The collections of the National Library consist of more than 18 million objects,[62] including books, posters, pictures, manuscripts, and newspapers.[63] The audio-visual collection consists of more than 7 million hours of recorded material.
The National Library is also a humanities research library, with collections of foreign literature in a wide range of subjects. The library holds a collection of 850 broadsides of Sweden dating from 1852.[64]
The National Library also purchases literature about Sweden written in foreign languages and works by Swedes published abroad, a category known as suecana. The National Library has been collecting floppy disks, CR-ROMs, and other electronic storage media since the mid-1990s, along with e-books, e-journals, websites, and other digital material.
In 1953, the National Library purchased considerable amounts of Russian literature from Leningrad and Moscow. These books were to form the basis of a Slavonic library in Stockholm. These plans were consolidated in an agreement made in 1964 between the Lenin Library in Moscow and the National Library in which the respective libraries agreed to exchange their countries’ literature.
Vernadsky National Library of Ukraine
Country: Ukraine
Location: Kyiv
Catalogue Size: 15.5 million
Visitor Per Year: 500,000
Budget: 50.3 million ₴
Staff: 900

Vernadsky National Library of Ukraine, VNLU (Ukrainian: Національна бібліотека України імені В.І. Вернадського) is the main academic library and main scientific information centre in Ukraine, one of the world’s largest (top twenty) national libraries. Its main building is located in the capital of the country – Kyiv, Demiivka neighborhood.
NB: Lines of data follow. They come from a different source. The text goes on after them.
(** [DeallocateNodeFromUser] fails with [ErrUserNotFound] for a user
    that is unknown or not connected and with [ErrNodeNotFound] for a
    connected user whose node identifier is empty, and then changes
    nothing; otherwise it succeeds, also when the pool no longer holds
    the node, and the user ends disconnected. *)
Theorem DeallocateNodeFromUser_error_meaning
    (env : Env) (w : World) (userID : string) :
  Alone env →
  let r := NodeAllocator.DeallocateNodeFromUser env userID w in
  let connected :=
    from_option user.IsConnected false (users w !! userID) in
  let bound :=
    from_option user.AllocatedNodeID "" (users w !! userID) in
  (r.1 = Some ErrUserNotFound ↔ connected = false)
  ∧ (r.1 = Some ErrNodeNotFound ↔ connected = true ∧ bound = "")
  ∧ (r.1 = None ↔ connected = true ∧ bound ≠ "")
  ∧ (r.1 ≠ None → nodes r.2 = nodes w ∧ users r.2 = users w)
  ∧ (r.1 = None →
     ∃ st, users r.2 !! userID = Some st
           ∧ user.IsConnected st = false
           ∧ user.AllocatedNodeID st = "").
Proof.
  intros Ha. cbv zeta.
  pose proof (DeallocateNodeFromUser_outcome env w userID Ha) as [Hd _].
  cbv zeta in Hd.
  destruct (users w !! userID) as [st|]; cbn [from_option].
  - destruct (user.IsConnected st).
    + destruct (decide (user.AllocatedNodeID st = "")) as [He|He].
      * destruct Hd as (-> & Hn & Hu). rewrite He.
        repeat split; try done; intros [? ?]; done.
      * destruct Hd as (-> & Hn & Hu). rewrite Hu, lookup_insert_eq.
        split; [split; done|]. split; [split; [done|intros [? ?]; done]|].
        split; [done|]. split; [done|]. intros _. eauto.
    + destruct Hd as (-> & Hn & Hu).
      repeat split; try done; intros [? ?]; done.
  - destruct Hd as (-> & Hn & Hu).
    repeat split; try done; intros [? ?]; done.
Qed.

Lemma DeallocateNodeFromUser_error_meaning_witness :
  let r := NodeAllocator.DeallocateNodeFromUser (quietEnv 0 []) "u1"
             allocated in
  let connected :=
    from_option user.IsConnected false (users allocated !! "u1") in
  let bound :=
    from_option user.AllocatedNodeID "" (users allocated !! "u1") in
  (r.1 = Some ErrUserNotFound ↔ connected = false)
  ∧ (r.1 = Some ErrNodeNotFound ↔ connected = true ∧ bound = "")
  ∧ (r.1 = None ↔ connected = true ∧ bound ≠ "")
  ∧ (r.1 ≠ None → nodes r.2 = nodes allocated ∧ users r.2 = users allocated)
  ∧ (r.1 = None →
     ∃ st, users r.2 !! "u1" = Some st
           ∧ user.IsConnected st = false
           ∧ user.AllocatedNodeID st = "").
Proof.
  apply (DeallocateNodeFromUser_error_meaning (quietEnv 0 []) allocated
           "u1").
  apply quietEnv_alone.
Defined.

(** A second disconnect right after a successful one returns
    [ErrUserNotFound] and changes nothing. *)
Theorem second_disconnect_is_refused
    (env : Env) (w : World) (userID : string) :
  Alone env →
  (NodeAllocator.DeallocateNodeFromUser env userID w).1 = None →
  let w1 := (NodeAllocator.DeallocateNodeFromUser env userID w).2 in
  let r := NodeAllocator.DeallocateNodeFromUser env userID w1 in
  r.1 = Some ErrUserNotFound
  ∧ nodes r.2 = nodes w1 ∧ users r.2 = users w1 ∧ apiLog r.2 = apiLog w1.
Proof.
  intros Ha Hok. cbv zeta.
  destruct (DeallocateNodeFromUser_success_state env w userID Ha Hok)
    as (st & Hst & Hc & _).
  set (w1 := (NodeAllocator.DeallocateNodeFromUser env userID w).2) in *.
  pose proof (DeallocateNodeFromUser_outcome env w1 userID Ha) as [Hd Hl].
  cbv zeta in Hd. rewrite Hst, Hc in Hd. destruct Hd as (? & ? & ?). auto.
Qed.

Lemma second_disconnect_witness :
  let env := quietEnv 0 [] in
  let w1 := (NodeAllocator.DeallocateNodeFromUser env "u1" allocated).2 in
  let r := NodeAllocator.DeallocateNodeFromUser env "u1" w1 in
  r.1 = Some ErrUserNotFound
  ∧ nodes r.2 = nodes w1 ∧ users r.2 = users w1 ∧ apiLog r.2 = apiLog w1.
Proof.
  apply (second_disconnect_is_refused (quietEnv 0 []) allocated "u1").
  - apply quietEnv_alone.
  - vm_compute. reflexivity.
Defined.

(** ** One node, one user *)

(** A node is given to one user only: on an allocated node a second
    [AllocateNode] returns false and leaves the pool as it is. *)
Theorem AllocateNode_is_test_and_set
    (env : Env) (w : World) (nodeID u1 u2 : string) :
  Alone env →
  (NodePool.AllocateNode env nodeID u1 w).1 = true →
  let w1 := (NodePool.AllocateNode env nodeID u1 w).2 in
  (node.Status <$> nodes w1 !! nodeID = Some node.NodeStatusAllocated
   ∧ node.UserID <$> nodes w1 !! nodeID = Some u1)
  ∧ (NodePool.AllocateNode env nodeID u2 w1).1 = false
  ∧ nodes (NodePool.AllocateNode env nodeID u2 w1).2 = nodes w1.
Proof.
  intros Ha. cbv zeta. unfold NodePool.AllocateNode. run_alone Ha.
  destruct (nodes w !! nodeID) as [n|] eqn:Hn; run_alone Ha; [|done].
  destruct (decide (node.Status n ≠ node.NodeStatusReady));
    run_alone Ha; [done|].
  intros _. rewrite !lookup_insert_eq. run_alone Ha.
  destruct (decide _) as [|Hne]; [done|].
  exfalso. apply Hne. discriminate.
Qed.
(** * NEJM image-challenge tools: a shallow embedding and its properties

    The development follows the Python sources
    [batch_download.py], [nejm_downloader.py], [json2latex.py] and
    [nejm_image_caption.py].  Python values are modelled as follows:

    - a [str] is a list of Unicode code points ([N]);
    - a [dict] is an insertion-ordered association list with unique keys;
    - a JSON document is a value of the inductive type [json];
    - an exception is a constructor of [exn], carried by [result];
    - files are seen through [json.load]: a file either holds a JSON
      document or text that [json.load] rejects. *)

From Stdlib Require Import String Ascii DecimalString.
From Stdlib Require Import ZArith NArith QArith Qround Lia Lqa Bool List.
Import ListNotations.

Local Open Scope Z_scope.
Local Open Scope list_scope.

(* ================================================================= *)
(** ** Python strings, dictionaries and exceptions                    *)
(* ================================================================= *)

Module Py.

(** A code point. *)
Definition char := N.

(** A Python [str]. *)
Definition str := list char.

(** A literal: each character of the Rocq string is one code point. *)
Definition lit (s : string) : str :=
  map N_of_ascii (list_ascii_of_string s).
Arguments lit : simpl never.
The library contains about 15 million items. The library has the most complete collection of Slavic writing, archives of outstanding world and Ukrainian scientists and cultural persons. The holdings include the collection of the Presidents of Ukraine, archive copies of Ukrainian printed documents from 1917, and archives of the National Academy of Sciences of Ukraine.
Vernadsky National Library of Ukraine was established on 2 August 1918 by Hetman Pavlo Skoropadskyi as the “National Library of the Ukrainian State” (Natsionalna biblioteka Ukrayinskoyi Derzhavy). On 23 August 1918 there was established the Provisional Committee on creation of the National Library headed by Vladimir Vernadsky (Volodymyr Vernadsky).
In August 1941 the library was evacuated to Ufa, the capital of Bashkortostan, where it was housed in the State pedagogical institute. In May 1944 the library returned to Kyiv.
The current building was constructed between 1975 and 1989. It has 27 floors and an area of 35,700 m². Its roof reaches 76.7 m and its antenna 78.6 m above ground.[65]